Stephanie McCormick

Biographical details
- Born: 1972 (age 52–53) High Point, North Carolina
- Alma mater: Catawba

Coaching career (HC unless noted)
- 1994–1997: Western Carolina (assistant)
- 1997–2001: UNC Wilmington (assistant)
- 2001–2003: UNC Charlotte (assistant)
- 2003–2004: Georgia Tech (assistant)
- 2004–2009: Western Carolina (assistant)
- 2009–2013: North Carolina State University (assistant)
- 2013–2015: Siena College (assistant)
- 2015–2019: Western Carolina

Head coaching record
- Overall: 23–94

= Stephanie McCormick =

American basketball coach

Stephanie McCormick is the former head women's college basketball coach for the Western Carolina Catamounts. She replaced head coach Karen Middleton prior to the 2015–2016 season.

==Playing history==
Born in High Point, North Carolina, McCormick attended Catawba College in Salisbury. She was the first player in school history to obtain both 1,000 career points and rebounds, and she holds Catawba's school record for both career (1,244) and single season rebounds (374).

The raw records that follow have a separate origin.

(** The index agrees with the list. *)
Lemma fold_index_lookup l (m : gmap string Outbound) id o :
  NoDup (map ID l) -> (forall x, In x l -> m !! ID x = None) ->
  fold_left (fun m o => <[ID o := o]> m) l m !! id = Some o <->
  (In o l /\ ID o = id) \/ m !! id = Some o.
Proof.
  revert m. induction l as [|x l IH]; intros m; cbn [map fold_left]; [naive_solver|].
  intros [Hn Hnd]%NoDup_cons Hm. rewrite list_elem_of_In, in_map_iff in Hn.
  rewrite IH; [|done|].
  - rewrite lookup_insert_Some. split; [naive_solver|].
    intros [[[<-|Hin] Hid]|Hl]; [right; by left|by left; split|].
    right; right. split; [|done]. intros <-. rewrite Hm in Hl; [done|by left].
  - intros y Hy. rewrite lookup_insert_ne; [apply Hm; by right|]. intros E. apply Hn. eauto.
Qed.

Definition index_of (plan : DesiredPlan) : gmap string Outbound :=
  fold_left (fun m o => <[ID o := o]> m) (Outbounds plan) ∅.

Lemma index_of_lookup plan id o :
  NoDup (map ID (Outbounds plan)) ->
  index_of plan !! id = Some o <-> In o (Outbounds plan) /\ ID o = id.
Proof.
  intros Hnd. unfold index_of. rewrite fold_index_lookup by done. rewrite lookup_empty.
  naive_solver.
Qed.

Lemma check_reference_none plan id ok unknown invalid :
  NoDup (map ID (Outbounds plan)) ->
  check_reference (index_of plan) id ok unknown invalid = None <->
  names plan id (fun o => ok o = true).
Proof.
  intros Hnd. unfold check_reference, names.
  destruct (index_of plan !! id) as [o|] eqn:E.
  - rewrite index_of_lookup in E by done. rewrite refuse_none, negb_false_iff.
    split; [naive_solver|]. intros (o' & Hin & Hid & Ho).
    assert (index_of plan !! id = Some o /\ index_of plan !! id = Some o') as [E1 E2]
      by (rewrite !index_of_lookup; naive_solver). congruence.
  - split; [done|]. intros (o' & Hin & Hid & Ho).
    assert (index_of plan !! id = Some o') as E1 by by rewrite index_of_lookup. congruence.
Qed.

(** The proxies agree with the handlers. *)
Definition proxies_of (plan : DesiredPlan) (dnsProxies : gmap string string) : Prop :=
  forall o, In o (Outbounds plan) -> is_dns o = true ->
    exists proxy, validateDNSOutboundConfig (Config o) = inr proxy /\
      dnsProxies !! ID o = Some proxy.

Lemma check_dns_none plan dnsProxies route e1 e2 e3 :
  NoDup (map ID (Outbounds plan)) -> proxies_of plan dnsProxies ->
  (check_reference (index_of plan) (DNSOutbound route) is_dns e1 e2 >>
   refuse (negb (str_eqb (default EmptyString (dnsProxies !! DNSOutbound route))
                   (TCPOutbound route))) e3) = None <->
  names plan (DNSOutbound route) (dials_through (TCPOutbound route)).
Proof.
  intros Hnd Hp. rewrite also_none, check_reference_none, refuse_none, negb_false_iff, str_eqb_eq
    by done. unfold names, dials_through. split.
  - intros [(o & Hin & Hid & Ho) Hd]. exists o. split_and!; [done|done|done|].
    destruct (Hp o Hin Ho) as (proxy & Hv & Hl). rewrite Hid in Hl. rewrite Hl in Hd.
    simpl in Hd. congruence.
  - intros (o & Hin & Hid & Ho & Hv). split; [eauto|].
    destruct (Hp o Hin Ho) as (proxy & Hv' & Hl). rewrite <- Hid, Hl. simpl. congruence.
Qed.
Lemma same_job_tokened job tok : keeps_token job tok -> same_job job (tokened tok).
Proof. intros [Hr Ht]. split; [done|]. intros t Hj. simpl. by rewrite (Ht t Hj). Qed.

Lemma kept_in_pass job jobs pending :
  Forall2 keeps_token (take flowRecoveryBatch pending) jobs ->
  In job pending ->
  (exists tok, In tok jobs /\ keeps_token job tok) \/ In job (drop flowRecoveryBatch pending).
Proof.
  intros Hk Hj. apply (take_drop_In flowRecoveryBatch) in Hj as [Hj|Hj]; [left|by right].
  destruct (Forall2_In_l _ _ _ _ Hk Hj) as (tok & ? & ?). eauto.
Qed.

(** No pending recovery is lost: after a maintenance pass, however its
    writes, snapshots and resets turned out, a recovery that was pending and
    whose client still does not use the failed outbound is either still pending
    in the applied record, with the token it had, or the pass asked for its
    reset and the runtime answered that the connections are closed or that the
    token is from an earlier instance. *)
Theorem recovery_answered_or_kept (env : Env) (g : Gateway) (job : PendingFlowRecovery)
    (Hpending : In job (PendingFlowRecoveries (applied g)))
    (Happlicable : recoveryStillApplicable (plan (applied g)) (Recovery job) = true) :
  let g' := (retryFlowRecoveriesLocked env g).2 in
  (exists job', In job' (PendingFlowRecoveries (applied g')) /\ same_job job job') \/
  (exists evs q reply, trace g' = trace g ++ evs /\ In (EvReset q reply) evs /\
     asks_for job q /\ reply <> FlowsFailed).
Proof.
  intros g'. assert (In job (still_pending (plan (applied g)) (PendingFlowRecoveries (applied g))))
    as Hj by by apply still_pending_In.
  assert (same_job job job) as Hself by done.
  destruct (retry_shape env g) as (snaps & Hs & [(Ha & _)|H]).
  { left. exists job. by rewrite <- Ha in Hpending. }
  destruct H as (jobs & next & evs & writes & Hk & Hn & Ht & _ & _ & _ & Hap).
  destruct (kept_in_pass _ _ _ Hk Hj) as [(tok & Htok & Hkeep)|Hdrop].
  - destruct Hap as [Hap|(failed & Hap & Hf)].
    + left. exists (tokened tok). split; [|by apply same_job_tokened].
      fold g' in Hap. rewrite Hap, Hn. apply in_or_app. left. by apply in_map.
    + fold g' in Hap. destruct (Hf tok Htok) as [Hin|(reply & e & He & (address & Had & ->) & Hne)].
      * left. exists (tokened tok). split; [|by apply same_job_tokened].
        rewrite Hap. apply in_or_app. right. by apply in_map.
      * right. exists (snaps ++ [EvWrite next Written] ++ evs ++ writes),
          (reset_request tok address), reply.
        split_and!; [done| |by apply asks_for_reset|done].
        rewrite !in_app_iff. right. right. by left.
  - left. exists job. split; [|done]. fold g' in Hap.
    destruct Hap as [Hap|(failed & Hap & _)]; rewrite Hap, ?Hn;
      apply in_or_app; [by right|by left].
Qed.

(** ** What is queued *)

Definition job_key (job : PendingFlowRecovery) : string := recovery_key (Recovery job).
(* ===== verification/Reconciler.v ===== *)
(** Applying plans to the gateway (internal/dataplane/reconciler.go). *)
From S2P Require Import Prelude Effects GoOrder DataPlan DataChange.
From S2P Require Import FlowRegistry Gateway FlowRecovery.

#[local] Open Scope Z_scope.
#[local] Open Scope effect_scope.

Section Reconcile.
Context `{Json} (env : Env).

(** ** Recovery of a persisted plan *)

Fixpoint normalize_each (outbounds : list Outbound) : Op (list Outbound) :=
  match outbounds with
  | [] => ret []
  | o :: rest =>
      stop <- contextCancelled env ;;
      if stop then raise NormalizeCancelled
      else
        reply <- NormalizeOutbound env o ;;
        match reply with
        | None => raise (NormalizeFailed (ID o))
        | Some item =>
            if negb (str_eqb (ID item) (ID o)) || negb (str_eqb (Protocol item) (Protocol o))
            then raise (NormalizeIdentity (ID o))
            else normalized <- normalize_each rest ;; ret (item :: normalized)
        end
  end.

Definition normalizeRecoveryOutbounds (outbounds : list Outbound) : Op (list Outbound) :=
  if normalizes env then normalize_each outbounds else ret outbounds.

(** ** Outbounds *)

Definition add_pending (o : Outbound) : Op unit :=
  modify (fun g => g <| pendingAdds := <[ID o := o]> (pendingAdds g) |>).
Definition added (o : Outbound) : Op unit :=
  modify (fun g => g <| pendingAdds := delete (ID o) (pendingAdds g) |>
                     <| runtimeOutbounds := <[ID o := o]> (runtimeOutbounds g) |>).

(** An addition whose outcome is not yet known is made certain: removed first,
    then added again. *)
Definition retry_add (o : Outbound) : Op unit :=
  _ <- RemoveOutbound env (ID o) ;;
  ok <- AddOutbound env o ;;
  if negb ok then add_pending o ;;; raise (PendingAddFailed (ID o))
  else added o.

(** One that is no longer wanted is restored and removed. *)
Definition discard_add (o : Outbound) : Op unit :=
  _ <- AddOutbound env o ;;
  ok <- RemoveOutbound env (ID o) ;;
  if negb ok then raise (DiscardFailed (ID o))
  else modify (fun g => g <| pendingAdds := delete (ID o) (pendingAdds g) |>
                          <| runtimeOutbounds := delete (ID o) (runtimeOutbounds g) |>).

Definition retry_remove (o : Outbound) : Op unit :=
  _ <- AddOutbound env o ;;
  ok <- RemoveOutbound env (ID o) ;;
  if negb ok then raise (PendingRemoveFailed (ID o))
  else modify (fun g => g <| pendingRemoves := delete (ID o) (pendingRemoves g) |>
                          <| runtimeOutbounds := delete (ID o) (runtimeOutbounds g) |>).

(** The pending additions that the new plan wants, in its version, and those
    it does not. *)
Definition wanted_adds (desired pending : gmap string Outbound) : list Outbound :=
  omap (fun entry : string * Outbound => desired !! entry.1) (map_to_list pending).
Definition obsolete_adds (desired pending : gmap string Outbound) : list Outbound :=
  map snd (List.filter (fun entry : string * Outbound => negb (bool_decide (is_Some (desired !! entry.1))))
             (map_to_list pending)).

Definition normalizePendingOutboundOperations (desired : gmap string Outbound) : Op unit :=
  adds <- get pendingAdds ;;
  forM (sortedOutboundsForAdd (wanted_adds desired adds)) retry_add ;;;
  forM (sortOutboundsForRemoval (obsolete_adds desired adds)) discard_add ;;;
  removes <- get pendingRemoves ;;
  forM (sortOutboundsForRemoval (map snd (map_to_list removes))) retry_remove.

(** Adding what [current] lacks. *)
Definition add_missing (current : gmap string Outbound) (o : Outbound) : Op unit :=
  if match current !! o.(ID) with
     | Some previous => negb (equalOutbound previous o)
     | None => true
     end
  then
    ok <- AddOutbound env o ;;
    if negb ok then add_pending o ;;; raise (AddFailed (ID o)) else added o
  else ret tt.

(** Replacing the routes, by the means the adapter has. *)
Definition replace_routes (runtimeWasReady : bool) (routes : list ClientRoute)
    (current next : gmap string Outbound) : Op unit :=
  match route_mode env with
  | Staged =>
      applied_ <- get applied ;;
      let previousRoutes :=
        if runtimeWasReady then sortedRoutes (Clients (plan applied_)) else [] in
      let affected := affectedRoutes previousRoutes routes current next in
      require (ReplaceRoutesStaged env previousRoutes routes affected) RoutesFailed
  | Batched => require (ReplaceRoutes env routes) RoutesFailed
  | PerClient => forM routes (fun r => require (RouteClient env r) (RouteFailed (ClientID r)))
  end.

Definition removed_outbounds (current next : gmap string Outbound) : list Outbound :=
  map snd (List.filter (fun entry : string * Outbound =>
    match next !! entry.1 with
    | None => true
    | Some replacement => negb (equalOutbound entry.2 replacement)
    end) (map_to_list current)).

Definition remove_obsolete (o : Outbound) : Op unit :=
  require (DrainOutbound env (ID o)) (DrainFailed (ID o)) ;;;
  ok <- RemoveOutbound env (ID o) ;;
  if negb ok then
    modify (fun g => g <| pendingRemoves := <[ID o := o]> (pendingRemoves g) |>) ;;;
    raise (RemoveFailed (ID o))
  else modify (fun g => g <| pendingRemoves := delete (ID o) (pendingRemoves g) |>
                          <| runtimeOutbounds := delete (ID o) (runtimeOutbounds g) |>).

(** ** Applying a plan *)

Inductive Admission := Noop | Proceed (digest : string) (recoveries : list FlowRecovery).

Definition lift_plan (e : option PlanError) : Op unit :=
  match e with Some e => raise (InvalidPlan e) | None => ret tt end.

(** The checks before anything is touched. *)
Definition admit_plan (desired : DesiredPlan) (recovering : bool)
    (recoveries : list FlowRecovery) : Op Admission :=
  lift_plan (Validate desired) ;;;
  match ValidateFlowRecoveries desired recoveries with
  | Some e => raise (BadRecovery e)
  | None =>
      match digest desired with
      | inl e => raise (InvalidPlan e)
      | inr digest =>
          applied_ <- get applied ;;
          ready <- get runtimeReady ;;
          if Generation desired <? Generation (plan applied_)
          then raise (StaleGeneration (Generation desired))
          else
            let same := Generation desired =? Generation (plan applied_) in
            if same && str_eqb (Digest applied_) digest && ready then ret Noop
            else if same && negb (str_eqb (Digest applied_) digest) then raise ReusedGeneration
            else if negb recovering && (Generation (plan applied_) <? Generation desired)
            then
              match currentFlowRecoveries (plan applied_) recoveries with
              | inl e => raise (BadRecovery e)
              | inr current => ret (Proceed digest current)
              end
            else ret (Proceed digest recoveries)
      end
  end.

(** The outbounds to install: in a recovery, their current runtime form. *)
Definition runtime_outbounds (desired : DesiredPlan) (recovering : bool) : Op (list Outbound) :=
  if recovering then
    runtimeDesired <- normalizeRecoveryOutbounds (Outbounds desired) ;;
    match Validate (desired <| Outbounds := runtimeDesired |>) with
    | Some e => raise (NormalizedInvalid e)
    | None => ret runtimeDesired
    end
  else ret (Outbounds desired).

(** The runtime is brought to the plan: missing outbounds, routes, obsolete
    outbounds, in this order. *)
Definition install (desired : DesiredPlan) (runtimeDesired : list Outbound) : Op unit :=
  let next := outboundsByID runtimeDesired in
  runtime <- get runtimeOutbounds ;;
  lift_plan (validateImmutableOutboundIDs runtime next) ;;;
  runtimeWasReady <- get runtimeReady ;;
  modify (fun g => g <| runtimeReady := false |>) ;;;
  normalizePendingOutboundOperations next ;;;
  current <- get runtimeOutbounds ;;
  forM (sortedOutboundsForAdd runtimeDesired) (add_missing current) ;;;
  replace_routes runtimeWasReady (sortedRoutes (Clients desired)) current next ;;;
  forM (sortOutboundsForRemoval (removed_outbounds current next)) remove_obsolete.

Definition applyLocked (desired : DesiredPlan) (recovering : bool)
    (recoveries : list FlowRecovery) : Op unit :=
  admission <- admit_plan desired recovering recoveries ;;
  match admission with
  | Noop => ignore (retryFlowRecoveriesLocked env)
  | Proceed digest recoveries =>
      pending <- prepareFlowRecoveriesLocked env desired recoveries recovering ;;
      runtimeDesired <- runtime_outbounds desired recovering ;;
      install desired runtimeDesired ;;;
      persist env {| plan := desired; Digest := digest; PendingFlowRecoveries := pending |}
        PersistFailed ;;;
      (if negb recovering then
         modify (fun g => g <| runtimeReady := true |>) ;;;
         ignore (retryFlowRecoveriesLocked env)
       else ret tt)
  end.

(** ** Entry points *)

(** [recoveringAtAdmission] is the flag as it was before the lock was taken. *)
Definition ApplyWithRecovery (recoveringAtAdmission : bool) (desired : DesiredPlan)
    (recoveries : list FlowRecovery) : Op unit :=
  recovering <- get recoveryRequired ;;
  if recoveringAtAdmission || recovering then raise RuntimeRecovering
  else applyLocked desired false recoveries.

Definition forget_runtime (g : Gateway) : Gateway :=
  record_event EvRuntimeLost
    (g <| runtimeOutbounds := ∅ |> <| pendingAdds := ∅ |> <| pendingRemoves := ∅ |>
       <| runtimeReady := false |>).

(** [InvalidateRuntime] stores the flag before it takes the lock. *)
Definition InvalidateRuntime_store (g : Gateway) : Gateway := g <| recoveryRequired := true |>.
Definition InvalidateRuntime_locked (g : Gateway) : Gateway := forget_runtime g.

Definition recovered : Op unit :=
  modify (fun g => g <| runtimeReady := true |> <| recoveryRequired := false |>).

Definition Rehydrate : Op unit :=
  required <- get recoveryRequired ;;
  (if negb required
   then modify (fun g => forget_runtime g <| recoveryRequired := true |>) else ret tt) ;;;
  applied_ <- get applied ;;
  if Generation (plan applied_) =? 0 then recovered
  else applyLocked (plan applied_) true [] ;;; recovered.
End Reconcile.
(** ** Sequences of operations *)

(** The entry points, in the order in which they take the lock.  The flag that
    [InvalidateRuntime] stores before it waits for the lock is a step of its
    own; what an application read of the flag before waiting is arbitrary. *)
Inductive Operation :=
  | OpApply (recoveringAtAdmission : bool) (desired : DesiredPlan) (recoveries : list FlowRecovery)
  | OpInvalidateStore
  | OpInvalidateLocked
  | OpRehydrate
  | OpRetry.

Definition perform (g : Gateway) (op : Operation) : Gateway :=
  match op with
  | OpApply admission desired recoveries => (ApplyWithRecovery env admission desired recoveries g).2
  | OpInvalidateStore => InvalidateRuntime_store g
  | OpInvalidateLocked => InvalidateRuntime_locked g
  | OpRehydrate => (Rehydrate env g).2
  | OpRetry => (RetryFlowRecoveries env g).2
  end.

Definition run_all (file : option AppliedPlan) (ops : list Operation) : Gateway :=
  fold_left perform ops (NewReconciler file).

Definition invariant (g : Gateway) : Prop := guarded g /\ serving g.

Lemma invariant_quiet g g' : quiet_step g g' -> invariant g -> invariant g'.
Proof. intros Hq [? ?]. split; [by eapply quiet_guarded|by eapply quiet_serving]. Qed.

Lemma invariant_failed g g' : apply_failed g g' -> invariant g -> invariant g'.
Proof.
  intros [_ [Hq|[Hg Hr]]] Hi; [by eapply invariant_quiet|]. split; [done|]. intros ?. congruence.
Qed.

Lemma installed_serving desired recovering g ready :
  installed_plan desired recovering g ->
  serving (g <| runtimeReady := ready |>) /\ guarded (g <| runtimeReady := ready |>).
Proof.
  intros [H1 H2 H3 [H4 H5] H6 H7 H8 H9]. split; [|by eapply guarded_same, H1].
  intros _ _. simpl. by rewrite H2, H6, H7.
Qed.

Lemma invariant_ready g : invariant g -> runtimeReady g = true \/ Generation (plan (applied g)) = 0 ->
  invariant (g <| runtimeReady := true |> <| recoveryRequired := false |>).
Proof.
  intros [Hg Hs] Hr. split; [by eapply guarded_same, Hg|].
  unfold serving in *. simpl. intros _ H0. destruct Hr as [Hr|Hr]; [by apply Hs|lia].
Qed.

Lemma forget_invariant g required : invariant (forget_runtime g <| recoveryRequired := required |>) <->
  invariant (forget_runtime g).
Proof. split; intros [[H1 H2 H3 H4 H5] Hs]; (split; [by split|exact Hs]). Qed.

Lemma invariant_forget g : invariant g -> invariant (forget_runtime g).
Proof.
  intros [[H1 _ _ _ _] _]. split; [|by intros ?].
  split; simpl; rewrite ?possibly_routed_snoc; simpl.
  - by apply safe_snoc.
  - set_solver.
  - set_solver.
  - set_solver.
  - split_and!; intros id o Ho; by rewrite lookup_empty in Ho.
Qed.

Lemma invariant_apply desired recovering recoveries g :
  invariant g -> invariant (applyLocked env desired recovering recoveries g).2.
Proof.
  intros Hi. pose proof (apply_spec desired recovering recoveries g (proj1 Hi)) as Ha.
  destruct (applyLocked env desired recovering recoveries g) as [[e|[]] g']; simpl.
  - by eapply invariant_failed.
  - destruct Ha as (_ & _ & [[Hq _]|Hp]); [by eapply invariant_quiet|].
    destruct (installed_serving _ _ _ (runtimeReady g') Hp) as [Hs Hg].
    assert (g' <| runtimeReady := runtimeReady g' |> = g') as E by by destruct g'.
    rewrite E in Hs, Hg. by split.
Qed.

Lemma invariant_rehydrate_from g : invariant g ->
  invariant ((applied_ <- get applied ;;
              if Generation (plan applied_) =? 0 then recovered
              else applyLocked env (plan applied_) true [] ;;; recovered) g).2.
Proof.
  intros Hi. unfold bind at 1, get at 1.
  destruct (Generation (plan (applied g)) =? 0) eqn:E; z_bool.
  { apply invariant_ready; [done|by right]. }
  unfold bind. pose proof (apply_spec (plan (applied g)) true [] g (proj1 Hi)) as Ha.
  destruct (applyLocked env (plan (applied g)) true [] g) as [[e|[]] g']; simpl.
  - by eapply invariant_failed.
  - destruct Ha as (_ & _ & [(Hq & Hr & _)|Hp]).
    + apply invariant_ready; [by eapply invariant_quiet|]. left.
      by rewrite (qs_ready _ _ Hq).
    + destruct (installed_serving _ _ _ true Hp) as [Hs Hg].
      split; [by eapply guarded_same, Hg|exact Hs].
Qed.

Lemma invariant_rehydrate g : invariant g -> invariant (Rehydrate env g).2.
Proof.
  intros Hi. unfold Rehydrate. unfold bind at 1, get at 1. unfold bind at 1.
  destruct (recoveryRequired g); cbn [negb]; [by apply invariant_rehydrate_from|].
  apply invariant_rehydrate_from, forget_invariant, invariant_forget, Hi.
Qed.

In 1994, she graduated with a bachelor of arts degree. In 2013, she was inducted into the Catawba College Sports Hall of Fame.

==Coaching history==
McCormick went on to begin her coaching career, mostly as an assistant, at Western Carolina (1994–97, 2004–09), UNC Wilmington (1997–2001), UNC Charlotte (2001–03), Georgia Tech (2003–04), North Carolina State University (2009–13), and Siena College (2013–15). In April 2015, she was named the eleventh head coach for the Western Carolina women's basketball team, becoming the first African American coach in the school's athletic history.